- YOUR TASK
Scan the listing for the word "unfold", and copy out each line where it is found.
------------------------------------
(* ===== verification/Pid.v ===== *)
(** * Process identifiers and kernel stacks ([src/task/pid.rs])

    The global [PID_ALLOCATOR] and [KERNEL_SPACE] are fields of the state
    [kmem], next to the memory management state.  A [PidHandle] is the number it
    holds; dropping it gives the number back.  A [KernelStack] is its process's
    pid; its two pages are an area of the kernel address space. *)
From S2P Require Import Prelude Config Machine Address FrameAllocator Ownership.
From S2P Require Import PageTable PageTree PageTableSpec MemorySet MapAreaSpec MemorySetSpec.
From S2P Require Import AddressSpace UserSpace UserMemory Fork.

Abbreviation PidHandle := Z (only parsing).

(* src: src/src/task/pid.rs 14-17 PidAllocator *)
Record PidAllocator : Set := mkPidAllocator {
  pa_current : Z;
  pa_recycled : list Z;
}.

(* src: src/src/task/pid.rs 21-26 PidAllocator::new *)
Definition PidAllocator_new : PidAllocator := {| pa_current := 0; pa_recycled := [] |}.

(* src: src/src/task/pid.rs 29-36 PidAllocator::alloc *)
Definition PidAllocator_alloc : M PidAllocator PidHandle :=
  self ← gets id;
  match vec_pop (pa_recycled self) with
  | Some (pid, rest) =>
      modify (λ a, {| pa_current := pa_current a; pa_recycled := rest |});;
      mret pid
  | None =>
      modify (λ a, {| pa_current := pa_current a +u 1; pa_recycled := pa_recycled a |});;
      cur ← gets pa_current;
      mret (cur -u 1)
  end.

(* src: src/src/task/pid.rs 39-48 PidAllocator::dealloc *)
Definition PidAllocator_dealloc (pid : Z) : M PidAllocator unit :=
  self ← gets id;
  assert_ (pid <? pa_current self);;
  assert_ (negb (existsb (Z.eqb pid) (pa_recycled self)));;
  modify (λ a, {| pa_current := pa_current a; pa_recycled := vec_push (pa_recycled a) pid |}).

(* src: src/src/task/pid.rs 51-54 PID_ALLOCATOR *)
Record kmem : Type := mkKmem {
  km_mm : mm;
  KERNEL_SPACE : MemorySet;
  PID_ALLOCATOR : PidAllocator;
}.

Definition with_pids {A} (m : M PidAllocator A) : M kmem A :=
  zoom PID_ALLOCATOR (λ p k, {| km_mm := km_mm k; KERNEL_SPACE := KERNEL_SPACE k; PID_ALLOCATOR := p |}) m.

Definition with_mm {A} (m : M mm A) : M kmem A :=
  zoom km_mm (λ s k, {| km_mm := s; KERNEL_SPACE := KERNEL_SPACE k; PID_ALLOCATOR := PID_ALLOCATOR k |}) m.

(** [KERNEL_SPACE.exclusive_access().f(...)] for an [f] that updates the set. *)
Definition with_kernel_space (f : MemorySet → M mm MemorySet) : M kmem unit :=
  ms ← gets KERNEL_SPACE;
  ms' ← with_mm (f ms);
  modify (λ k, {| km_mm := km_mm k; KERNEL_SPACE := ms'; PID_ALLOCATOR := PID_ALLOCATOR k |}).

(* src: src/src/task/pid.rs 57-59 pid_alloc *)
Definition pid_alloc : M kmem PidHandle := with_pids PidAllocator_alloc.

(* src: src/src/task/pid.rs 61-65 PidHandle::drop *)
Definition PidHandle_drop (self : PidHandle) : M kmem unit := with_pids (PidAllocator_dealloc self).

(* src: src/src/task/pid.rs 67-70 KernelStack *)
Record KernelStack : Set := mkKernelStack { ks_pid : Z }.

(* src: src/src/task/pid.rs 72-76 kernel_stack_position *)
Definition pid_kernel_stack_position (app_id : Z) : Z * Z :=
  let top := TRAMPOLINE -u app_id *u (KERNEL_STACK_SIZE + PAGE_SIZE) in
  let bottom := top -u KERNEL_STACK_SIZE in
  (bottom, top).

(* src: src/src/task/pid.rs 80-90 KernelStack::new *)
Definition KernelStack_new (pid_handle : PidHandle) : M kmem KernelStack :=
  let pid := pid_handle in
  let '(kernel_stack_bottom, kernel_stack_top) := pid_kernel_stack_position pid in
  with_kernel_space (λ ms, MemorySet_insert_framed_area ms
    (VirtAddr_from_usize kernel_stack_bottom) (VirtAddr_from_usize kernel_stack_top)
    (Z.lor MapPermission_R MapPermission_W));;
  mret {| ks_pid := pid_handle |}.

(* src: src/src/task/pid.rs 107-110 KernelStack::get_top *)
Definition KernelStack_get_top (self : KernelStack) : Z :=
  let '(_, kernel_stack_top) := pid_kernel_stack_position (ks_pid self) in
  kernel_stack_top.

(** A store of the kernel goes through its page table; a fault there ends in the panic of
    [trap_from_kernel]. *)
Definition kernel_store (va : Z) (x : byte) : M kmem unit :=
  k ← gets id;
  match user_addr (phys (km_mm k)) (page_table (KERNEL_SPACE k)) (VirtAddr_from_usize va) with
  | Some pa => with_mm (set_phys (λ m, store_bytes m pa [x]))
  | None => panic ExplicitPanic
  end.

(** [value] is the bytes of the [T]. *)
(* src: src/src/task/pid.rs 94-104 KernelStack::push_on_top *)
Definition KernelStack_push_on_top (self : KernelStack) (value : list byte) : M kmem Z :=
  let kernel_stack_top := KernelStack_get_top self in
  let ptr_mut := kernel_stack_top -u Z.of_nat (length value) in
  forM (λ p, kernel_store (ptr_mut +u p.1) p.2) (zip (seqZ 0 (Z.of_nat (length value))) value);;
  mret ptr_mut.

(* src: src/src/task/pid.rs 114-122 KernelStack::drop *)
Definition KernelStack_drop (self : KernelStack) : M kmem unit :=
  let '(kernel_stack_bottom, _) := pid_kernel_stack_position (ks_pid self) in
  let kernel_stack_bottom_va := VirtAddr_from_usize kernel_stack_bottom in
  vpn ← VirtPageNum_from_VirtAddr kernel_stack_bottom_va;
  with_kernel_space (λ ms, MemorySet_remove_area_with_start_vpn ms vpn).

(** ** The allocator *)

Record pids_wf (a : PidAllocator) : Prop := {
  pw_nodup : NoDup (pa_recycled a);
  pw_below p : p ∈ pa_recycled a → 0 ≤ p < pa_current a;
  pw_current : 0 ≤ pa_current a < 2 ^ 64;
}.

(** The pids that processes hold. *)
Definition pid_live (a : PidAllocator) (p : Z) : Prop :=
  0 ≤ p < pa_current a ∧ p ∉ pa_recycled a.

Lemma existsb_eqb_elem p l : existsb (Z.eqb p) l = true ↔ p ∈ l.
Proof.
  rewrite existsb_exists. split.
  - intros (q & Hq & ->%Z.eqb_eq). by apply list_elem_of_In.
  - intros Hp. exists p. rewrite Z.eqb_refl. split; [by apply list_elem_of_In|done].
Qed.

Lemma pid_alloc_spec a :
  pids_wf a → pa_current a < 2 ^ 64 - 1 →
  wp PidAllocator_alloc (λ p a', pids_wf a' ∧ 0 ≤ p ≤ pa_current a ∧ ¬ pid_live a p ∧
      (∀ q, pid_live a' q ↔ q = p ∨ pid_live a q) ∧ pa_current a' ≤ pa_current a + 1) no_panic a.
Proof.
  intros [Hnd Hlt Hc] Hmax. unfold PidAllocator_alloc. do 2 wp_step. unfold id.
  destruct (vec_pop (pa_recycled a)) as [[p rest]|] eqn:Hpop.
  - apply vec_pop_Some in Hpop. do 2 wp_step. wp_step. rewrite Hpop in Hnd, Hlt.
    apply NoDup_app in Hnd as (Hnd & Hd & _).
    assert (Hp : 0 ≤ p < pa_current a) by (apply Hlt, elem_of_app; right; by left).
    assert (Hpr : p ∉ rest) by (intros Hin; apply (Hd p Hin); by left).
    split_and!; try lia.
    + split; simpl; [done| |done]. intros q Hq. apply Hlt, elem_of_app. by left.
    + intros [_ Hn]. apply Hn. rewrite Hpop. apply elem_of_app. right. by left.
    + intros q. unfold pid_live. simpl. rewrite Hpop, elem_of_app, list_elem_of_singleton.
      destruct (decide (q = p)) as [->|]; [|naive_solver]. split; [by left|done].
    + simpl. lia.
  - apply vec_pop_None in Hpop. do 2 wp_step. do 2 wp_step. wp_step. simpl. rewrite Hpop in *.
    rewrite usize_add_small by lia. replace (pa_current a + 1 -u 1) with (pa_current a) by usolve.
    split_and!; try lia.
    + split; simpl; [constructor| |lia]. by intros p ?%not_elem_of_nil.
    + intros [? _]. lia.
    + intros q. unfold pid_live. simpl. rewrite Hpop.
      pose proof (not_elem_of_nil q). split.
      * intros [? _]. destruct (decide (q = pa_current a)); [by left|right]. split; [lia|done].
      * intros [->|[? _]]; (split; [lia|apply not_elem_of_nil]).
Qed.

Lemma pid_dealloc_spec a p :
  pids_wf a → 0 ≤ p →
  wp (PidAllocator_dealloc p) (λ _ a', pids_wf a' ∧ pid_live a p ∧ pa_current a' = pa_current a ∧
      ∀ q, pid_live a' q ↔ q ≠ p ∧ pid_live a q)
    (λ k, k = AssertFailed ∧ ¬ pid_live a p) a.
Proof.
  intros [Hnd Hlt Hc] Hp. unfold PidAllocator_dealloc. do 3 wp_step. unfold id.
  apply wp_assert; [intros Hcur%Z.ltb_lt|intros Hcur%Z.ltb_ge; split; [done|intros [? _]; lia]].
  wp_step. apply wp_assert; intros Hr.
  - assert (Hn : p ∉ pa_recycled a) by (intros Hin%existsb_eqb_elem; by rewrite Hin in Hr).
    wp_step. split_and!; [|by split|done|].
    + split; simpl; [| |done].
      * unfold vec_push. apply NoDup_app. split_and!; [done| |apply NoDup_singleton].
        intros q Hq ->%list_elem_of_singleton. done.
      * intros q [?|?%list_elem_of_singleton]%elem_of_app; [by apply Hlt|]. by subst.
    + intros q. unfold pid_live. simpl. unfold vec_push.
      rewrite elem_of_app, list_elem_of_singleton. naive_solver.
  - split; [done|]. intros [_ Hn]. apply Hn, existsb_eqb_elem. by apply negb_false_iff.
Qed.

(** ** Stack positions *)

(** The pages of the stack of process [p], counted down from the trampoline with a
    guard page in between. *)
Definition stack_range (p : Z) : SimpleRange :=
  mkSimpleRange (TRAMPOLINE_VPN - 3 * p - 2) (TRAMPOLINE_VPN - 3 * p).

(** Pids whose stack and guard page lie above the memory that the kernel maps onto
    itself. *)
Definition pid_fits (p : Z) : Prop := 0 ≤ p ∧ MEMORY_END / 4096 + 3 * p + 3 ≤ TRAMPOLINE_VPN.

Lemma pid_fits_bounds p : pid_fits p → 0 ≤ p ∧ 3 * p + 557059 ≤ TRAMPOLINE_VPN.
Proof. intros [H1 H2]. change (MEMORY_END / 4096) with 557056 in H2. lia. Qed.

Lemma pid_fits_mono p q : 0 ≤ p → p ≤ q → pid_fits q → pid_fits p.
Proof. unfold pid_fits. lia. Qed.

Lemma stack_position_eq p :
  pid_fits p →
  pid_kernel_stack_position p =
    (2 ^ 64 - 4096 - p * 12288 - 8192, 2 ^ 64 - 4096 - p * 12288).
Proof.
  intros Hp%pid_fits_bounds. unfold TRAMPOLINE_VPN in Hp. unfold pid_kernel_stack_position. unfold_config.
  assert (Hmul : p *u (4096 * 2 + 4096) = p * 12288) by usolve. rewrite Hmul.
  assert (Htop : usize_MAX - 4096 + 1 -u p * 12288 = 2 ^ 64 - 4096 - p * 12288) by usolve.
  rewrite Htop. f_equal. usolve.
Qed.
------------------------------------
- ANSWER TO THIS EXERCISE
  intros [Hnd Hlt Hc] Hmax. unfold PidAllocator_alloc. do 2 wp_step. unfold id.
    + intros q. unfold pid_live. simpl. rewrite Hpop, elem_of_app, list_elem_of_singleton.
    + intros q. unfold pid_live. simpl. rewrite Hpop.
  intros [Hnd Hlt Hc] Hp. unfold PidAllocator_dealloc. do 3 wp_step. unfold id.
      * unfold vec_push. apply NoDup_app. split_and!; [done| |apply NoDup_singleton].
    + intros q. unfold pid_live. simpl. unfold vec_push.
Proof. unfold pid_fits. lia. Qed.
  intros Hp%pid_fits_bounds. unfold TRAMPOLINE_VPN in Hp. unfold pid_kernel_stack_position. unfold_config.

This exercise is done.